Gabo recuerda que su programa favorito en la radio era La hora de todo un poco, del compositor, cantante y maestro Ángel María Camacho y Cano, la de mayor audiencia por sus  variedades y un concurso de aficionados menores de quince años, al cual fue inscrito y preparado con toda la pompa por su familia por un premio de cinco pesos. El día de su debut sufrió pánico escénico, hasta que anunciaron su presentación con acompañamiento del maestro Camacho: “Canté “El cisne”, una canción sentimental sobre un cisne más blanco que un copo de nieve asesinado junto con su amante por una cazador desalmado. Desde los primeros compases me di cuenta de que el tono era muy alto para mí.” Desde luego, fue descalificado y “Los 5 pesos del premio… fueron para una rubia muy bella que había masacrado un trozo de Madame Butterfly.”

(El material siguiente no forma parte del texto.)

Definition with_current (so : HnswScanOpaqueData) (currentResult : Z)
    (heaptid : option ItemPointerData) : HnswScanOpaqueData :=
  {| so_efSearch := so_efSearch so;
     so_strategy := so_strategy so;
     so_queryVector := so_queryVector so;
     so_k := so_k so;
     so_firstCall := so_firstCall so;
     so_resultCount := so_resultCount so;
     so_results := so_results so;
     so_distances := so_distances so;
     so_currentResult := currentResult;
     xs_heaptid := heaptid |}.

(** The part of [hnswgettuple] after the first-call block: the next result
    is resolved to its heap pointer. *)
Definition gettuple_next (so : HnswScanOpaqueData) : M (bool * HnswScanOpaqueData) :=
  if so_currentResult so <? so_resultCount so then
    match so_results so with
    | None => lift Undefined
    | Some results =>
        resultBlkno <- lift (aref results (so_currentResult so)) ;;
        valid <- hnswValidateBlockNumber resultBlkno ;;
        if negb valid
        then ret (false, with_current so (so_currentResult so + 1) (xs_heaptid so))
        else
          page <- ReadBuffer resultBlkno ;;
          if PageIsEmpty page
          then ret (false, with_current so (so_currentResult so + 1) (xs_heaptid so))
          else
            node <- lift (first_node page) ;;
            ret (true, with_current so (so_currentResult so + 1) (Some (node_heapPtr node)))
    end
  else ret (false, so).

(** The result is the returned boolean with the scan state left behind. *)
Definition hnswgettuple (fuel : nat) (so : HnswScanOpaqueData)
  : M (bool * HnswScanOpaqueData) :=
  if so_firstCall so then
    ReadBuffer 0 ;;;
    match so_queryVector so with
    | None => ret (false, so)
    | Some queryVector =>
        found <- hnswSearch fuel (vec_data queryVector) (vec_dim queryVector)
                            (so_strategy so) (so_efSearch so) (so_k so) ;;
        gettuple_next
          {| so_efSearch := so_efSearch so;
             so_strategy := so_strategy so;
             so_queryVector := so_queryVector so;
             so_k := so_k so;
             so_firstCall := false;
             so_resultCount := sr_resultCount found;
             so_results := sr_results found;
             so_distances := sr_distances found;
             so_currentResult := 0;
             xs_heaptid := xs_heaptid so |}
    end
  else gettuple_next so.

(** ** Reference notions for the claims *)

(** A rescan "without an order-by query vector": no order-by key, or a
    first key whose argument is the zero datum. *)
Definition no_query_argument (orderbys : list ScanKeyData) : Prop :=
  match orderbys with
  | [] => True
  | key :: _ => sk_argument key = None
  end.

(** The state after one more event. *)
Definition logged (ev : Event) (w : World) : World :=
  {| w_meta := w_meta w; w_pages := w_pages w; w_rand := w_rand w;
     w_trace := ev :: w_trace w |}.

(** The uniform draw made from one value of [random()]. *)
Definition uniform_of (x : Z) : double := div64 (of_Z64 x) (of_Z64 RAND_MAX).

(** *** Neighbor lists and well-formed indexes *)

(** The cell [z] of an array, if there is one. *)
Definition tbl {A} (T : list A) (z : Z) : option A :=
  if z <? 0 then None else T !! Z.to_nat z.

(** The counter of [level], clamped as the code clamps it before use. *)
Definition layer_count (m : Z) (node : HnswNodeData) (level : Z) : Z :=
  hnswValidateNeighborCount (default 0 (tbl (node_neighborCount node) level)) m level.

(** The neighbor list of a node at [level]: the first [layer_count] slots
    of that level's part of the table. *)
Definition layer_list (m : Z) (node : HnswNodeData) (level : Z) : list BlockNumber :=
  take (Z.to_nat (layer_count m node level))
       (drop (Z.to_nat (level * m * 2)) (node_neighbors node)).

(** A node lists [blkno] when one of its lists, at a level it has, does. *)
Definition lists_block (m : Z) (node : HnswNodeData) (blkno : BlockNumber) : Prop :=
  exists level, 0 <= level <= node_level node /\ In blkno (layer_list m node level).

(** The node the code finds on block [b]: the first item of a page that is
    not empty. *)
Definition first_node_at (w : World) (b : BlockNumber) : option HnswNodeData :=
  match page_at w b with
  | Some (PageInit (it :: _)) => Some (it_node it)
  | _ => None
  end.

(** Two node images that differ at most in their lists: the neighbor
    table and the counters. *)
Definition same_but_lists (node node' : HnswNodeData) : Prop :=
  node_heapPtr node' = node_heapPtr node
  /\ node_level node' = node_level node
  /\ node_dim node' = node_dim node
  /\ node_vector node' = node_vector node
  /\ length (node_neighborCount node') = length (node_neighborCount node)
  /\ length (node_neighbors node') = length (node_neighbors node).

(** [node'] is [node] after the removal of the entry at position [i] of
    the list of [c] entries at [level]: the tail is shifted left by one,
    the last slot is emptied and the counter is decremented. *)
Definition removed_at (level m c : Z) (u : BlockNumber) (node node' : HnswNodeData)
    (i : Z) : Prop :=
  0 <= i < c
  /\ tbl (node_neighbors node) (level * m * 2 + i) = Some u
  /\ same_but_lists node node'
  /\ level * m * 2 + c <= Z.of_nat (length (node_neighbors node))
  /\ (forall p, tbl (node_neighbors node') p
                = if (level * m * 2 + i <=? p) && (p <? level * m * 2 + c - 1)
                  then tbl (node_neighbors node) (p + 1)
                  else if p =? level * m * 2 + c - 1 then Some InvalidBlockNumber
                  else tbl (node_neighbors node) p)
  /\ exists raw, tbl (node_neighborCount node) level = Some raw
                 /\ forall q, tbl (node_neighborCount node') q
                              = if q =? level then Some (int16 (raw - 1))
                                else tbl (node_neighborCount node) q.

(** Position [i] of the list of [node] at [level] holds [x]. *)
Definition holds_at (m : Z) (node : HnswNodeData) (level : Z) (x : BlockNumber) (i : Z)
  : Prop :=
  0 <= i < layer_count m node level
  /\ tbl (node_neighbors node) (level * m * 2 + i) = Some x.

(** The list of [node] at [level] holds [x] at one position at most. *)
Definition unique_at (m : Z) (node : HnswNodeData) (level : Z) (x : BlockNumber) : Prop :=
  forall i j, holds_at m node level x i -> holds_at m node level x j -> i = j.

(** The data-model invariants: the level within bounds, sixteen counters
    each within [0, 2m], a table of [(level+1) * 2m] slots. *)
Definition node_ok (m : Z) (node : HnswNodeData) : bool :=
  (0 <=? node_level node) && (node_level node <? HNSW_MAX_LEVEL)
  && (Z.of_nat (length (node_neighborCount node)) =? HNSW_MAX_LEVEL)
  && forallb (fun c => (0 <=? c) && (c <=? m * 2)) (node_neighborCount node)
  && (Z.of_nat (length (node_neighbors node)) =? (node_level node + 1) * (m * 2)).

(** One node per page. *)
Definition page_ok (m : Z) (p : Page) : bool :=
  match p with
  | PageNew => true
  | PageInit [] => true
  | PageInit [it] => node_ok m (it_node it)
  | PageInit (_ :: _ :: _) => false
  end.

Definition index_ok (w : World) : bool :=
  (HNSW_MIN_M <=? meta_m (w_meta w)) && (meta_m (w_meta w) <=? HNSW_MAX_M)
  && (RelationGetNumberOfBlocks w <=? InvalidBlockNumber)
  && forallb (page_ok (meta_m (w_meta w))) (w_pages w).

(** Two pages with the same skeleton: the same items under the same
    flags, their nodes differing at most in their lists. *)
Definition same_skeleton (p p' : option Page) : Prop :=
  match p, p' with
  | Some (PageInit items), Some (PageInit items') =>
      Forall2 (fun it it' => lp_dead it' = lp_dead it
                             /\ same_but_lists (it_node it) (it_node it'))
              items items'
  | _, _ => p' = p
  end.

(** What the removal of the back links of block [blkno] may change between
    [w] and [w']: lists only, never those of the page [blkno] itself, and a
    list never gains [blkno]. *)
Definition removal_step (blkno : BlockNumber) (w w' : World) : Prop :=
  w_meta w' = w_meta w
  /\ length (w_pages w') = length (w_pages w)
  /\ page_at w' blkno = page_at w blkno
  /\ (forall b, same_skeleton (page_at w b) (page_at w' b))
  /\ (forall b node' level,
        0 <= level < HNSW_MAX_LEVEL ->
        first_node_at w' b = Some node' ->
        In blkno (layer_list (meta_m (w_meta w')) node' level) ->
        exists node, first_node_at w b = Some node
                     /\ In blkno (layer_list (meta_m (w_meta w)) node level)).

(** Every list of the index holds [blkno] once at most. *)
Definition all_unique (blkno : BlockNumber) (w : World) : Prop :=
  forall b node level,
    0 <= level < HNSW_MAX_LEVEL ->
    first_node_at w b = Some node ->
    unique_at (meta_m (w_meta w)) node level blkno.

(** The node on block [b], if any, does not list [blkno] at [level]. *)
Definition not_listed_by (blkno : BlockNumber) (w : World) (b : BlockNumber) (level : Z)
  : Prop :=
  forall node, first_node_at w b = Some node ->
               ~ In blkno (layer_list (meta_m (w_meta w)) node level).

(** The levels of a node from its own level down to 0. *)
Definition levels_down (level : Z) : list Z :=
  map (fun i => level - Z.of_nat i) (seq 0 (Z.to_nat (level + 1))).

(** The order in which [hnswbulkdelete] looks at the neighbors of a
    deleted entry point. *)
Definition scan_order (m : Z) (node : HnswNodeData) : list BlockNumber :=
  flat_map (layer_list m node) (levels_down (node_level node)).

(** What [hnswbulkdelete] accepts as a new entry point: a valid block whose
    page is not empty and whose node has a valid level; the result is that
    level. *)
Definition entry_candidate (w : World) (b : BlockNumber) : option Z :=
  if b =? InvalidBlockNumber then None
  else if negb (valid_block w b) then None
  else match first_node_at w b with
       | Some node =>
           if hnswValidateLevelSafe (node_level node) then Some (node_level node) else None
       | None => None
       end.

Fixpoint first_valid (w : World) (bs : list BlockNumber) : option (BlockNumber * Z) :=
  match bs with
  | [] => None
  | b :: rest =>
      match entry_candidate w b with
      | Some level => Some (b, level)
      | None => first_valid w rest
      end
  end.

(** The outcome of a scan of the blocks [bs] for a new entry point, started
    with the meta page [meta0]: the pages are untouched; the flag tells
    whether a valid neighbor was met, and the first one met is the entry
    point. *)
Definition entry_scan_result (w : World) (bs : list BlockNumber) (meta0 : HnswMetaPageData)
    (found : bool) (w' : World) : Prop :=
  w_pages w' = w_pages w
  /\ match first_valid w bs with
     | Some (b, l) => found = true /\ w_meta w' = with_entry meta0 b l
     | None => found = false /\ w_meta w' = meta0
     end.

(** Every list of the index holds [blkno] at most once, and where the list
    of block [k + 1] at some level holds it, the node [U] stored on [blkno]
    lists block [k + 1] at that level in return. *)
Definition back_linked (m : Z) (blkno : BlockNumber) (U : HnswNodeData)
    (k : nat) (p : Page) : bool :=
  match p with
  | PageInit (it :: _) =>
      forallb (fun level =>
                 match count_occ Z.eq_dec (layer_list m (it_node it) level) blkno with
                 | O => true
                 | S O => negb (Z.of_nat k + 1 =? blkno)
                          && (level <=? node_level U)
                          && existsb (Z.eqb (Z.of_nat k + 1)) (layer_list m U level)
                 | _ => false
                 end)
              (seqZ (Z.to_nat HNSW_MAX_LEVEL))
  | _ => true
  end.

Definition links_symmetric (w : World) (blkno : BlockNumber) (U : HnswNodeData) : bool :=
  forallb (fun k => match w_pages w !! k with
                    | Some p => back_linked (meta_m (w_meta w)) blkno U k p
                    | None => true
                    end)
          (seq 0 (length (w_pages w))).

(** A relation between the state before and the state a computation
    leaves behind, whatever its outcome. *)
Definition preserves {A} (R : World -> World -> Prop) (c : M A) : Prop :=
  forall w, R w (snd (c w)).
(** * VerifiedProtocol: record codec, scoring engine, reputation engine,
    and the submission / tier logic of the React frontend.

    The backend modules (ARC-4 record decoder, AI scoring engine,
    reputation engine) are not part of the sources at hand; the
    definitions marked "Modelled from the spec" follow the design
    document.  The frontend definitions follow the JSX sources
    ([SubmitPage], [VerifierPage], [ExplorerPage], [ScoreCircle]). *)

From Stdlib Require Import String Ascii ZArith List Bool Lia.
From Stdlib Require Import Reals Lra.
From Stdlib Require Import Sorting.Sorted Sorting.Permutation.
Import ListNotations.

(* ================================================================= *)
(** ** Record codec *)

Module Codec.

Open Scope Z_scope.

(** Bytes are integers in [0, 255]. *)
Definition byte := Z.
Definition bytes := list byte.

Definition is_byte (b : Z) : bool := (0 <=? b) && (b <=? 255).

(** Big-endian encoding of [x] on [n] bytes, most significant first. *)
Fixpoint be_encode (n : nat) (x : Z) : bytes :=
  match n with
  | O => []
  | S k => be_encode k (x / 256) ++ [x mod 256]
  end.

(** Big-endian decoding of a byte sequence. *)
Definition be_decode (l : bytes) : Z :=
  fold_left (fun acc b => acc * 256 + b) l 0.

(** [sub s off len]: the [len] bytes of [s] starting at [off]. *)
Definition sub (s : bytes) (off len : nat) : bytes :=
  firstn len (skipn off s).

Inductive DecodeError :=
  | TruncatedRecordError
  | InvalidOffsetError
  | Utf8DecodeError
  | FieldBoundsError.

Inductive result (A : Type) :=
  | Ok : A -> result A
  | Err : DecodeError -> result A.
Arguments Ok {A} _.
Arguments Err {A} _.

(** One attestation; strings are kept as their UTF-8 byte sequences. *)
Record SkillRecord := mkSkillRecord {
  mode : bytes;
  domain : bytes;
  score : Z;
  artifact_hash : bytes;
  timestamp : Z
}.

(** UTF-8 well-formedness (RFC 3629: no overlongs, no surrogates,
    nothing above U+10FFFF). *)
Definition in_range (lo hi b : Z) : bool := (lo <=? b) && (b <=? hi).
Definition cont (b : Z) : bool := in_range 128 191 b.

Fixpoint utf8_valid (l : bytes) : bool :=
  match l with
  | [] => true
  | b :: r =>
      if in_range 0 127 b then utf8_valid r else
      match r with
      | [] => false
      | c1 :: r1 =>
          if in_range 194 223 b then cont c1 && utf8_valid r1 else
          match r1 with
          | [] => false
          | c2 :: r2 =>
              if Z.eqb b 224 then in_range 160 191 c1 && cont c2 && utf8_valid r2
              else if in_range 225 236 b || in_range 238 239 b then
                cont c1 && cont c2 && utf8_valid r2
              else if Z.eqb b 237 then in_range 128 159 c1 && cont c2 && utf8_valid r2
              else
              match r2 with
              | [] => false
              | c3 :: r3 =>
                  if Z.eqb b 240 then
                    in_range 144 191 c1 && cont c2 && cont c3 && utf8_valid r3
                  else if in_range 241 243 b then
                    cont c1 && cont c2 && cont c3 && utf8_valid r3
                  else if Z.eqb b 244 then
                    in_range 128 143 c1 && cont c2 && cont c3 && utf8_valid r3
                  else false
              end
          end
      end
  end.

(** Size of the fixed part of the struct:
    mode_offset(2) domain_offset(2) score(8) artifact_offset(2) timestamp(8). *)
Definition head_len : nat := 22.

(** A string payload: 2-byte length prefix, then the bytes. *)
Definition encode_string (s : bytes) : bytes :=
  be_encode 2 (Z.of_nat (length s)) ++ s.
(** ** Notions used in the statements *)

(** A text lower-cased and stripped of the deleted characters. *)
Definition clean (s : string) : string := replace_nonWord (toLowerCase s).

(** A word that keeps a letter or a digit when it is cleaned. *)
Definition keepsText (w : string) : Prop := clean w <> EmptyString.

(** The variants of a question: another case, other deleted characters,
    or another order of its words, each of which keeps some text. *)
Inductive variant (q : string) : string -> Prop :=
| variant_case q' : toLowerCase q = toLowerCase q' -> variant q q'
| variant_deleted q' : clean q = clean q' -> variant q q'
| variant_word_order q' :
    Permutation (split_ws q) (split_ws q') ->
    (forall w, In w (split_ws q) -> w <> EmptyString -> keepsText w) ->
    variant q q'.

(** The number of provider calls among the effects of a run. *)
Fixpoint calls (es : list Event) : nat :=
  match es with
  | [] => 0
  | AxiosPost _ _ :: es' => S (calls es')
  | SetTimeout _ _ :: es' => calls es'
  end.

Definition attempts (r : Run) : nat := calls (events r).

(** The delays of the scheduled invocations, in order. *)
Fixpoint delays (es : list Event) : list nat :=
  match es with
  | [] => []
  | AxiosPost _ _ :: es' => delays es'
  | SetTimeout ms _ :: es' => ms :: delays es'
  end.

(** [response.data.choices[0].message.content] when line 169 lets it
    through: the reply has truthy [choices] and a truthy completion. *)
Definition completion (data : JsVal) : option JsVal :=
  match Js.prop data "choices" with
  | Some choices =>
      if Js.truthy choices then
        match Js.elem0 choices with
        | Some first =>
            let content := Js.optProp (Js.optProp first "message") "content" in
            if Js.truthy content then Some content else None
        | None => None
        end
      else None
  | None => None
  end.

(** The retry conditions: a reply without completion; a completion that
    fails the brace check, does not parse, or parses to an object without
    a truthy question and answer; a question whose normal form is in the
    history; a failure with status 429, 400 or 500. *)
Inductive retryCondition (JSON_parse : string -> option JsVal)
          (questionHistory : list string) : AxiosResult -> Prop :=
| NoCompletion data :
    Js.prop data "choices" <> None -> completion data = None ->
    retryCondition JSON_parse questionHistory (Fulfilled data)
| NoProblem data content :
    completion data = Some content ->
    parseProblem JSON_parse content = None ->
    retryCondition JSON_parse questionHistory (Fulfilled data)
| Duplicate data content problemData question :
    completion data = Some content ->
    parseProblem JSON_parse content = Some problemData ->
    Js.prop problemData "question" = Some (JStr question) ->
    In (normalizeQuestion question) questionHistory ->
    retryCondition JSON_parse questionHistory (Fulfilled data)
| TransientStatus apiError :
    transient apiError = true ->
    retryCondition JSON_parse questionHistory (Rejected apiError).

(** The question of a generated reply, as the caller reads it. *)
Definition generatedQuestion (r : Run) : option string :=
  match outcome r with
  | Sent resp =>
      match headers resp, Js.prop (body resp) "question" with
      | [("Cache-Control", "no-store")], Some (JStr q) => Some q
      | _, _ => None
      end
  | Threw _ => None
  end.

(** The states of the server.  The history is empty when the process
    starts.  An invocation of [generateProblem] runs without interruption
    from the settlement of its provider call to its reply or its
    [setTimeout], so that the invocations of concurrent requests
    interleave as wholes: a state is reached by any sequence of
    invocations, of any requests. *)
Inductive reachable (JSON_parse : string -> option JsVal)
  : list string -> Prop :=
| reachable_start : reachable JSON_parse []
| reachable_invocation questionHistory g t world retryCount :
    reachable JSON_parse questionHistory ->
    reachable JSON_parse
              (snd (attempt JSON_parse g t world questionHistory retryCount)).

(** Requests handled one after the other, each run to its reply before
    the next starts; the runs and the last history. *)
Fixpoint serve (JSON_parse : string -> option JsVal)
         (decodeURIComponent : string -> option string)
         (curriculumTopics : list (string * list string))
         (env_XAI_API_KEY : option string)
         (requests : list (Query * World)) (questionHistory : list string)
  : list Run * list string :=
  match requests with
  | [] => ([], questionHistory)
  | (query, world) :: requests' =>
      let run := handler JSON_parse decodeURIComponent curriculumTopics
                         env_XAI_API_KEY query world questionHistory in
      let (runs, final) :=
        serve JSON_parse decodeURIComponent curriculumTopics env_XAI_API_KEY
              requests' (history run) in
      (run :: runs, final)
  end.

(** The last [n] entries of a list. *)
Definition lastn {A : Type} (n : nat) (l : list A) : list A :=
  skipn (List.length l - n) l.

(** A request the validation of lines 107-118 lets through, with the
    grade and topic it is normalised to. *)
Definition validRequest (decodeURIComponent : string -> option string)
           (curriculumTopics : list (string * list string))
           (query : Query) (normalizedGrade normalizedTopic : string) : Prop :=
  normalizeTopic decodeURIComponent (topic query) = Some normalizedTopic
  /\ normalizeGrade (grade query) = normalizedGrade
  /\ normalizedGrade <> EmptyString /\ normalizedTopic <> EmptyString
  /\ exists topics,
      Js.own normalizedGrade curriculumTopics = Some topics
      /\ In normalizedTopic (map toLowerCase topics).

(** An invocation whose reply carries a question that is already in the
    history, in normal form. *)
Definition duplicateAt (JSON_parse : string -> option JsVal) (world : World)
           (questionHistory : list string) (retryCount : nat) : Prop :=
  exists data text problemData question,
    axios_post world retryCount = Fulfilled data
    /\ completion data = Some (JStr text)
    /\ JSON_parse text = Some problemData
    /\ Js.prop problemData "question" = Some (JStr question)
    /\ In (normalizeQuestion question) questionHistory.

(** A provider reply that makes the attempt successful: its completion is
    a brace-delimited text that parses to an object with a question, a
    non-empty string, and an answer, and the question is no duplicate. *)
Definition successfulReply (JSON_parse : string -> option JsVal)
           (questionHistory : list string) (result : AxiosResult)
           (problemData : JsVal) (question : string) (answer : JsVal) : Prop :=
  exists data text,
    result = Fulfilled data
    /\ completion data = Some (JStr text)
    /\ startsWith text "{" = true /\ endsWith text "}" = true
    /\ JSON_parse text = Some problemData
    /\ Js.prop problemData "question" = Some (JStr question)
    /\ question <> EmptyString
    /\ Js.prop problemData "answer" = Some answer
    /\ Js.truthy answer = true
    /\ ~ In (normalizeQuestion question) questionHistory.

(** ** Sample data for the examples *)

Module Sample.

(** The JSON text of an object with the fields question, answer and
    options, the last an empty array. *)
Definition problemText (q a : string) : string :=
  "{" ++ dquote ++ "question" ++ dquote ++ ":" ++ dquote ++ q ++ dquote
      ++ "," ++ dquote ++ "answer" ++ dquote ++ ":" ++ dquote ++ a ++ dquote
      ++ "," ++ dquote ++ "options" ++ dquote ++ ":[]}".

Definition problemObject (q a : string) : JsVal :=
  JObj [("question", JStr q); ("answer", JStr a); ("options", JArr [])].

(** Twenty-five questions with distinct normal forms. *)
Definition questions : list string :=
  map (fun n =>
         "What is " ++ String (ascii_of_nat (97 + n)) EmptyString ++ " + 1?")
      (seq 0 25).

Definition problems : list (string * string) :=
  [("+ 2 3", "5"); ("2 + 3", "5"); ("What is 2+2?", "4");
   ("Is what: 2+2", "4"); (EmptyString, "5"); ("What is 3+3?", EmptyString)]
    ++ map (fun q => (q, "1")) questions.

(** [JSON.parse] on the completions used in the examples: the texts of
    [problems] parse to their objects. *)
Definition parse (text : string) : option JsVal :=
  Js.own text
         (map (fun '(q, a) => (problemText q a, problemObject q a)) problems).

(** [decodeURIComponent] on the topics used in the examples: a text
    without percent sign is its own decoding, and a lone percent sign is
    a malformed escape sequence. *)
Definition decode (s : string) : option string :=
  if includes s "%" then None else Some s.

Definition curriculum : list (string * list string) :=
  [("9", ["Algebra"; "Statistics"]);
   ("10", ["Geometry"; "Functions"; "Trigonometry"; "Quadratic Equations"])].

(** The body of a chat completion whose text is [content]. *)
Definition chatCompletion (content : string) : JsVal :=
  JObj [("id", JStr "c-1");
        ("choices",
         JArr [JObj [("index", JNum 0);
                     ("message",
                      JObj [("role", JStr "assistant");
                            ("content", JStr content)])]])].

Definition half : Draw := {| significand := 1; scale := 1 |}.

(** A world in which every provider call settles the same way. *)
Definition always (r : AxiosResult) : World :=
  {| axios_post := fun _ => r; Math_random := fun _ _ => half |}.

Definition answers (q a : string) : World :=
  always (Fulfilled (chatCompletion (problemText q a))).

Definition unreachable : JsError :=
  {| message := "connect ECONNREFUSED"; response := None |}.

Definition httpError (st : Z) (msg : string) : JsError :=
  {| message := "Request failed";
     response :=
       Some {| errStatus := st;
               errData := JObj [("error", JObj [("message", JStr msg)])] |} |}.

Definition request (g t : string) : Query :=
  {| grade := Some g; topic := Some t; nonce := None |}.

(** One request per sample question, each answered at the first call. *)
Definition requests : list (Query * World) :=
  map (fun q => (request "10" "Geometry", answers q "1")) questions.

Pero ese fracaso no mató su pasión por la música ni su encanto con el naciente vallenato. Recuerda que años después -cuando escribía la columna La jirafa y preparaba La hojarasca-: “Barranquilla era un centro vital, por el paso frecuente de los juglares de acordeón que conocíamos en las fiestas de Aracataca, y por su divulgación intensa en las emisoras de la costa caribe. Un cantante muy conocido entonces era Guillermo Buitrago, que se preciaba de mantener al día las novedades de la Provincia. Otro muy popular era Crescencio Salcedo, un indio descalzo que se plantaba en la esquina de la lonchería Americana para cantar a palo seco las canciones de las cosechas propias y ajenas, con una voz que tenía algo de hojalata, pero con un arte muy suyo que lo impuso entre la muchedumbre diaria de la calle San Blas. Buena parte de mi primera juventud la pasé plantado cerca de él, sin saludarlo siquiera, sin dejarme ver, hasta aprenderme de memoria su vasto repertorio de canciones de todos.”

En ese entonces recibió una llamada que abriría una amistad que se acabó con la muerte del compositor Rafael Escalona. “Cinco minutos después nos encontramos en un reservado del café Roma para entablar una amistad de toda la vida. Apenas si terminamos los saludos, porque empecé a exprimir a Escalona para que me cantara sus últimas canciones. Versos sueltos, con una voz muy baja y bien medida, que se acompañaba tamboreando con los dedos en la mesa. La poesía popular de nuestras tierras se paseaba con un vestido nuevo en cada estrofa. «Te voy a dar un ramo de nomeolvides para que hagas lo que dice el significado», cantaba. De mi parte, le demostré que sabía de memoria los mejores cantos de su tierra, tomados desde muy niño en el río revuelto de la tradición oral. Pero lo que más le sorprendió fue que yo le hablaba de la Provincia como si la conociera.”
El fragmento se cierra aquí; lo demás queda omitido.